GLG Partners has closed its emerging markets special situations fund less than a year after the exit of the firm’s EM co-heads.

The strategy was down about 60% in 2012. A spokeswoman for UK-based Man Group, the parent of GLG, confirmed the fund’s closure but declined to provide further information.

The GLG Emerging Markets Special Situations Fund had a focus on illiquid and private equity-style opportunities in emerging markets. Investors are said to have been subject to three-year lock-ups.

Launched in 2007, the strategy was one of four EM-focused funds at GLG once managed by Greg Coffey, viewed as a star trader by some in the industry.   

When he left GLG in 2008 to join Moore Capital, management of the EM funds was handed to London-based Karim Abdel-Motaal and Bart Turtelboom.

The pair served as GLG’s co-head of emerging markets for four years until their exit in January this year. They have set up their own EM-focused hedge fund called APQ Partners, which reportedly started trading in mid-year with money from friends, family and early investors.

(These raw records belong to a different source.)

(** C39. What parsing a certificate does on every input: it returns a certificate
    carrying exactly the fields of the parsed input - its bytes, serial number,
    digest, the start and the end of its validity period, the first subject and
    authority key identifiers, whether it is an authority, its key - when the DER
    parses with nothing left over and every field is in range; each refusal names
    the first check that failed; and it panics exactly when the input parses but
    its serial number is empty or longer than 20 bytes. *)
Theorem certificate_from_der_spec (der : list u8) :
  match x509_parse true der with
  | Err e => Certificate_from_der der = Some (Err (InvalidDer_Parse e))
  | Ok (_ :: _, _) => Certificate_from_der der = Some (Err InvalidDer_ExcessDER)
  | Ok ([], x) =>
      match Certificate_from_der der with
      | None => ~ serial_in_range x
      | Some (Ok c) => serial_in_range x /\ cert_reads der x c /\
          cert_id_wf (cert_cert_id c) /\ cert_id_wf (icid (cert_issuer_cert_id c))
      | Some (Err e) => serial_in_range x /\ cert_refused x e
      end
  end.
Proof.
  destruct (x509_parse true der) as [[[|b rem] x]|e] eqn:Hx.
  - destruct (decide (serial_in_range x)) as [Hs|Hs].
    + pose proof (from_der_reads _ _ Hx Hs) as R.
      by destruct (Certificate_from_der der) as [[c|e]|].
    + rewrite (from_der_parsed _ _ Hx), decide_False by done. done.
  - unfold Certificate_from_der. by rewrite Hx.
  - unfold Certificate_from_der. by rewrite Hx.
Qed.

The exit of Abdel-Motaal and Turtelboom was part of a wider shift in investment strategy at GLG aimed at combining developed and emerging market strategies.

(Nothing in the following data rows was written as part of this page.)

(** The loop, whatever the cache does: it ends, and a chain it returns extends
    the chain so far by a linked path. *)
Lemma build_loop_sound fuel rs id chain c :
  length chain <= MAX_INTERMEDIATES -> MAX_INTERMEDIATES < fuel + length chain ->
  match build_loop fuel rs id chain c with
  | Done (Ok ch) _ => exists ext, chain_certs ch = chain ++ ext /\
      linked rs id ext (chain_root ch) /\ length (chain_certs ch) <= MAX_INTERMEDIATES
  | Done (Err _) _ | Panic _ => True
  | Blocked _ => False
  end.
Proof.
  revert id chain c. induction fuel as [|fuel IH]; intros id chain c Hl Hf; simpl; [lia|].
  destruct (RootSet_find rs _) as [root|] eqn:E.
  { exists []. rewrite app_nil_r. split_and!; [done | by constructor | done]. }
  case_decide as D; [done|]. unfold mbind, prog_bind.
  destruct (cache_get _ c) as [[v|] c'| |] eqn:G; [| done | done |].
  - assert (Hv : id_equiv (UntrustedCert_cert_id v) id) by exact (cache_get_key C _ _ _ _ G).
    specialize (IH (UntrustedCert_issuer_cert_id v) (chain ++ [v]) c').
    rewrite length_app in IH. simpl in IH.
    specialize (IH ltac:(lia) ltac:(lia)).
    destruct (build_loop _ _ _ _ _) as [[ch|]| |]; try done.
    destruct IH as (ext & Hc & Hext & Hn). exists (v :: ext).
    rewrite <- app_assoc in Hc. split_and!; [done | by constructor | done].
  - by apply (cache_get_returns C) in G.
Qed.

End AnyCache.

Section Stable.
Context {C : Type} `{!CertCache C} `{!StableCache C}.

(** One iteration of the loop against a cache that serves [m]. *)
Lemma build_loop_step fuel rs id chain c m :
  serves C c m ->
  RootSet_find rs (as_dangerous_comparable id) = None -> length chain < MAX_INTERMEDIATES ->
  exists c', serves C c' m /\ build_loop (S fuel) rs id chain c =
    match m !! id_bytes id with
    | None => Done (Err (MissingIntermediate id)) c'
    | Some v => build_loop fuel rs (UntrustedCert_issuer_cert_id v) (chain ++ [v]) c'
    end.
Proof.
  intros Hs E Hl. destruct (serves_get C c m (IssuerCertId_as_cert_id id) Hs) as (c' & G & Hs').
  exists c'. split; [done|]. simpl. rewrite E. rewrite decide_False by lia.
  erewrite prog_bind_done by exact G.
  change (id_bytes (IssuerCertId_as_cert_id id)) with (id_bytes id).
  by destruct (m !! id_bytes id).
Qed.

(** Following [reach] is following the loop. *)
Lemma build_loop_reach fuel rs id chain ext id' c m :
  serves C c m -> reach rs m id ext id' ->
  length chain + length ext <= MAX_INTERMEDIATES -> length ext < fuel ->
  exists c', serves C c' m /\
    build_loop fuel rs id chain c = build_loop (fuel - length ext) rs id' (chain ++ ext) c'.
Proof.
  intros Hs Hr. revert fuel chain c Hs.
  induction Hr as [id|id v ext id' E Hm Hr IH]; intros fuel chain c Hs Hl Hf.
  - exists c. rewrite app_nil_r, Nat.sub_0_r. done.
  - destruct fuel as [|fuel]; [simpl in Hf; lia|]. simpl in Hl, Hf.
    destruct (build_loop_step fuel rs id chain c m Hs E) as (c1 & Hs1 & ->); [lia|].
    rewrite Hm. destruct (IH fuel (chain ++ [v]) c1 Hs1) as (c2 & Hs2 & ->);
      [rewrite length_app; simpl; lia | lia |].
    exists c2. split; [done|]. rewrite <- app_assoc. done.
Qed.

(** The specified answer is the one returned. *)
Lemma build_answer_returned rs id c m r :
  serves C c m -> chain_answer rs m id r ->
  exists c', serves C c' m /\ build_loop (MAX_INTERMEDIATES + 1) rs id [] c = Done r c'.
Proof.
  intros Hs Ha. destruct r as [[root certs]|[id'|]]; simpl in Ha.
  - destruct Ha as (id' & Hr & E & Hl).
    destruct (build_loop_reach (MAX_INTERMEDIATES + 1) rs id [] certs id' c m) as (c' & Hs' & ->);
      [done | done | simpl length; lia | lia |].
    exists c'. split; [done|]. replace (MAX_INTERMEDIATES + 1 - length certs)
      with (S (MAX_INTERMEDIATES - length certs)) by lia. simpl. by rewrite E.
  - destruct Ha as (ext & Hr & E & Hm & Hl).
    destruct (build_loop_reach (MAX_INTERMEDIATES + 1) rs id [] ext id' c m) as (c1 & Hs1 & ->);
      [done | done | simpl length; lia | lia |].
    replace (MAX_INTERMEDIATES + 1 - length ext) with (S (MAX_INTERMEDIATES - length ext)) by lia.
    destruct (build_loop_step (MAX_INTERMEDIATES - length ext) rs id' ([] ++ ext) c1 m Hs1 E)
      as (c2 & Hs2 & E2); [done|].
    exists c2. split; [done|]. rewrite E2. by rewrite Hm.
  - destruct Ha as (ext & id' & Hr & E & Hl).
    destruct (build_loop_reach (MAX_INTERMEDIATES + 1) rs id [] ext id' c m) as (c1 & Hs1 & ->);
      [done | done | simpl length; lia | lia |].
    exists c1. split; [done|]. replace (MAX_INTERMEDIATES + 1 - length ext) with 1 by lia.
    simpl. rewrite E. by rewrite decide_True by lia.
Qed.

GLG subsequently hired ex-Pimco portfolio manager Kumaran Damodaran and Brian Pinto, a former World Bank senior macro-economist, to focus on emerging markets.  

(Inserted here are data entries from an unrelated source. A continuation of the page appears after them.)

(* ===== verification/ConnectionId.v ===== *)
(** * Connection identifiers

    Models [rc-crypto/src/connection_id/]: the client's nonce ([IdNonce]), the
    derivation of a [ConnectionId] from both nonces, and the verification of the
    identifier a server proposes ([UntrustedConnectionId::verify]).  The [uuid]
    crate and the random generator are parameters. *)

From stdpp Require Import base option list strings.
From Stdlib Require Import Strings.Byte NArith Lia.
From S2P Require Import Prelude Hex Hash.

(** ** Third-party code *)

(** [uuid::Uuid]. *)
Class UuidLib : Type := {
  Uuid : Type;
  uuid_as_bytes : Uuid -> list u8;
  uuid_from_bytes : list u8 -> Uuid;
  uuid_new_v8 : list u8 -> Uuid
}.

(** The bits of a 16-byte UUID that are not its version (high half of byte 6)
    and not its variant (top two bits of byte 8). *)
Definition uuid_free (b : list u8) : list N :=
  imap (fun i x => let n := Byte.to_N x in
    if decide (i = 6) then N.land n 15 else if decide (i = 8) then N.land n 63 else n) b.

(** RFC 9562, UUIDv8: the version and variant bits are set, the rest is the
    caller's. *)
Class UuidLaws `{UuidLib} : Prop := {
  uuid_bytes_inj : forall a b, uuid_as_bytes a = uuid_as_bytes b -> a = b;
  uuid_from_as_bytes : forall b, length b = 16 -> uuid_as_bytes (uuid_from_bytes b) = b;
  uuid_new_v8_length : forall b, length b = 16 -> length (uuid_as_bytes (uuid_new_v8 b)) = 16;
  uuid_new_v8_free : forall b, length b = 16 ->
    uuid_free (uuid_as_bytes (uuid_new_v8 b)) = uuid_free b
}.

(** [aws_lc_rs::rand::fill]: [n] bytes, or a failure. *)
Class Rng (R : Type) : Type := rand_fill : nat -> R -> option (list u8) * R.

(** ** Nonces *)

(** [struct IdNonce([u8; 16])]. *)
Record IdNonce : Type := mk_nonce { IdNonce_as_bytes : list u8 }.

Definition nonce_wf (n : IdNonce) : Prop := length (IdNonce_as_bytes n) = 16.

(** [IdNonce::default]: panics when the generator fails and on all zeroes. *)
Definition IdNonce_default {R} `{Rng R} : prog R IdNonce := fun r =>
  let '(got, r') := rand_fill 16 r in
  match got with
  | None => Panic r'
  | Some buf => if decide (buf = replicate 16 x00) then Panic r' else Done (mk_nonce buf) r'
  end.

(** ** Connection identifiers *)

Inductive ConnectionIdInvalid : Type := mk_connection_id_invalid.

Section ConnectionIds.
Context `{AwsDigest} `{UuidLib}.

Record ConnectionId : Type := mk_connection_id { conn_uuid : Uuid }.

(** [ConnectionId::new]: the first 16 bytes of
    SHA-256(server nonce, client nonce), as a UUIDv8. *)
Definition ConnectionId_new (client_nonce server_nonce : list u8) : panics ConnectionId :=
  let h := Sha256_incremental in
  let h := Sha256State_update h server_nonce in
  let h := Sha256State_update h client_nonce in
  d ← Sha256State_finish h;
  hash ← slice_to 16 (Digest_into_inner d);
  Some (mk_connection_id (uuid_new_v8 hash)).

Definition ConnectionId_as_bytes (c : ConnectionId) : list u8 := uuid_as_bytes (conn_uuid c).
Definition ConnectionId_from_unverified (id : list u8) : ConnectionId :=
  mk_connection_id (uuid_from_bytes id).

Record UntrustedConnectionId : Type := UntrustedConnectionId_new {
  uci_server_nonce : list u8;
  uci_id : list u8
}.

(** [UntrustedConnectionId::verify]. *)
Definition UntrustedConnectionId_verify (self : UntrustedConnectionId) (client_nonce : IdNonce) :
  panics (result ConnectionId ConnectionIdInvalid) :=
  derived ← ConnectionId_new (IdNonce_as_bytes client_nonce) (uci_server_nonce self);
  Some (if decide (ConnectionId_as_bytes derived <> uci_id self)
        then Err mk_connection_id_invalid else Ok derived).

(** ** Lemmas *)

(** The derivation as one expression. *)
Definition derived_id (client_nonce server_nonce : list u8) : ConnectionId :=
  mk_connection_id (uuid_new_v8 (take 16 (sha256 (server_nonce ++ client_nonce)))).

Context `{!AwsDigestLaws}.

Lemma ConnectionId_new_spec cn sn : ConnectionId_new cn sn = Some (derived_id cn sn).
Proof.
  unfold ConnectionId_new. rewrite Sha256_two_updates. simpl.
  unfold slice_to, Digest_into_inner. rewrite decide_True; [done|].
  simpl. rewrite sha256_length. lia.
Qed.

Lemma verify_outcome u n :
  UntrustedConnectionId_verify u n =
  Some (if decide (ConnectionId_as_bytes (derived_id (IdNonce_as_bytes n) (uci_server_nonce u))
                   <> uci_id u)
        then Err mk_connection_id_invalid
        else Ok (derived_id (IdNonce_as_bytes n) (uci_server_nonce u))).
Proof. unfold UntrustedConnectionId_verify. by rewrite ConnectionId_new_spec. Qed.

Lemma verify_Ok u n c :
  UntrustedConnectionId_verify u n = Some (Ok c) <->
  c = derived_id (IdNonce_as_bytes n) (uci_server_nonce u) /\ ConnectionId_as_bytes c = uci_id u.
Proof.
  rewrite verify_outcome. split.
  - case_decide as D; [done|]. by intros [= <-].
  - intros [-> E]. rewrite decide_False; [done|]. by intros [].
Qed.

End ConnectionIds.

(** ** A UUID library for concrete evaluation *)

Definition toy_v8 (b : list u8) : list u8 :=
  imap (fun i x => let n := Byte.to_N x in
    if decide (i = 6) then default x00 (Byte.of_N (128 + N.land n 15))
    else if decide (i = 8) then default x00 (Byte.of_N (128 + N.land n 63)) else x) b.

Definition toy_uuid : UuidLib := {|
  Uuid := list u8;
  uuid_as_bytes := fun b => b;
  uuid_from_bytes := fun b => b;
  uuid_new_v8 := toy_v8
|}.

Lemma toy_uuid_laws : @UuidLaws toy_uuid.
Proof.
  split; cbn [Uuid uuid_as_bytes uuid_from_bytes uuid_new_v8 toy_uuid].
  - done.
  - done.
  - intros b Hb. unfold toy_v8. by rewrite length_imap.
  - intros b _. unfold uuid_free, toy_v8. apply list_eq. intros i.
    rewrite !list_lookup_imap. destruct (b !! i) as [x|]; [|done].
    simpl. repeat case_decide; try done; by destruct x.
Qed.

(** A generator that returns the byte it was seeded with. *)
Definition toy_rng : Rng u8 := fun n b => (Some (replicate n b), b).

(** ** Properties *)

Section ConnectionIdProperties.
Context `{AwsDigestLaws} `{UuidLaws}.

(** C6. Verifying a proposed connection identifier never panics; it accepts
    exactly the 16 bytes derived from the server's nonce and this client's
    nonce, and the accepted identifier carries those bytes. *)
Theorem connection_id_verify_spec u n (Hn : nonce_wf n) :
  exists r, UntrustedConnectionId_verify u n = Some r /\
    (is_ok r = true <->
      uci_id u = uuid_as_bytes (uuid_new_v8
        (take 16 (sha256 (uci_server_nonce u ++ IdNonce_as_bytes n))))) /\
    (forall c, r = Ok c -> ConnectionId_as_bytes c = uci_id u /\ length (uci_id u) = 16) /\
    UntrustedConnectionId_verify
      (UntrustedConnectionId_new (uci_server_nonce u)
        (ConnectionId_as_bytes (derived_id (IdNonce_as_bytes n) (uci_server_nonce u)))) n
      = Some (Ok (derived_id (IdNonce_as_bytes n) (uci_server_nonce u))).
Proof.
  eexists. split; [apply verify_outcome|]. split_and!.
  - case_decide as D; unfold ConnectionId_as_bytes, derived_id in *; simpl in *.
    + split; [done|]. intros E. by destruct D.
    + done.
  - intros c. case_decide as D; [done|]. intros [= <-].
    split; [done|]. rewrite <- D. apply uuid_new_v8_length.
    rewrite length_take, sha256_length. done.
  - apply verify_Ok. done.
Qed.

(** C34. A connection identifier binds both nonces: if the same identifier
    verifies for two pairs of nonces, the pairs are the same or the two
    preimages are distinct byte strings whose SHA-256 digests agree on the 122
    bits a UUIDv8 keeps of their first 16 bytes.  The fixed length of the client
    nonce is what makes the concatenation unambiguous. *)
Theorem connection_id_binding u1 n1 u2 n2 c1 c2
  (W1 : nonce_wf n1) (W2 : nonce_wf n2)
  (V1 : UntrustedConnectionId_verify u1 n1 = Some (Ok c1))
  (V2 : UntrustedConnectionId_verify u2 n2 = Some (Ok c2))
  (Hid : uci_id u1 = uci_id u2) :
  c1 = c2 /\
  ((uci_server_nonce u1 = uci_server_nonce u2 /\ n1 = n2) \/
   (uci_server_nonce u1 ++ IdNonce_as_bytes n1 <> uci_server_nonce u2 ++ IdNonce_as_bytes n2 /\
    uuid_free (take 16 (sha256 (uci_server_nonce u1 ++ IdNonce_as_bytes n1))) =
    uuid_free (take 16 (sha256 (uci_server_nonce u2 ++ IdNonce_as_bytes n2))))).
Proof.
  apply verify_Ok in V1 as [E1 B1]. apply verify_Ok in V2 as [E2 B2].
  assert (B : uuid_as_bytes (conn_uuid c1) = uuid_as_bytes (conn_uuid c2)) by (unfold ConnectionId_as_bytes in *; congruence).
  split; [destruct c1, c2; f_equal; by apply uuid_bytes_inj|].
  destruct (decide (uci_server_nonce u1 ++ IdNonce_as_bytes n1
    = uci_server_nonce u2 ++ IdNonce_as_bytes n2)) as [E|E]; [left|right].
  - apply suffix_app_inj in E as [Es En]; [|by rewrite W1, W2].
    destruct n1, n2. simpl in En. by rewrite En.
  - split; [done|]. rewrite E1, E2 in B. simpl in B.
    apply (f_equal uuid_free) in B.
    by rewrite !uuid_new_v8_free in B by (rewrite length_take, sha256_length; done).
Qed.

End ConnectionIdProperties.

(** *** Witnesses *)

Definition toy_nonce (b : u8) : IdNonce := mk_nonce (replicate 16 b).

Lemma connection_id_verify_spec_witness :
  exists r, @UntrustedConnectionId_verify toy_digest toy_uuid
      (UntrustedConnectionId_new (replicate 16 x07) (toy_v8 (replicate 16 x07)))
      (toy_nonce x01) = Some r /\
    (is_ok r = true <-> toy_v8 (replicate 16 x07) =
      toy_v8 (take 16 (@sha256 toy_digest (replicate 16 x07 ++ replicate 16 x01)))).
Proof.
  destruct (@connection_id_verify_spec toy_digest toy_digest_laws toy_uuid toy_uuid_laws
    (UntrustedConnectionId_new (replicate 16 x07) (toy_v8 (replicate 16 x07)))
    (toy_nonce x01)) as (r & E & K & _); [reflexivity|].
  exists r. split; [exact E | exact K].
Defined.

Lemma connection_id_binding_witness :
  exists c1 c2, let u := UntrustedConnectionId_new (replicate 16 x07) (toy_v8 (replicate 16 x07)) in
    @UntrustedConnectionId_verify toy_digest toy_uuid u (toy_nonce x01) = Some (Ok c1) /\
    @UntrustedConnectionId_verify toy_digest toy_uuid u (toy_nonce x02) = Some (Ok c2) /\
    c1 = c2.
Proof.
  do 2 eexists. split; [reflexivity|]. split; [reflexivity|].
  refine (proj1 (@connection_id_binding toy_digest toy_digest_laws toy_uuid toy_uuid_laws
    (UntrustedConnectionId_new (replicate 16 x07) (toy_v8 (replicate 16 x07))) (toy_nonce x01)
    (UntrustedConnectionId_new (replicate 16 x07) (toy_v8 (replicate 16 x07))) (toy_nonce x02)
    _ _ _ _ _ _ _)); reflexivity.
Defined.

Developed and emerging market strategies at GLG are now overseen by Sudi Mariappa and Jamil Baz, who jointly lead a macro and fixed income group created as a result of the reorganisation.

The moves were made in line with GLG’s view that developed and emerging markets are becoming more integrated and that therefore fund management across products should be more co-ordinated.

GLG manages about $24.5 billion through a series of hedge and long-only funds and is part of UK-based Man Group, the managed futures giant with $52 billion in AUM.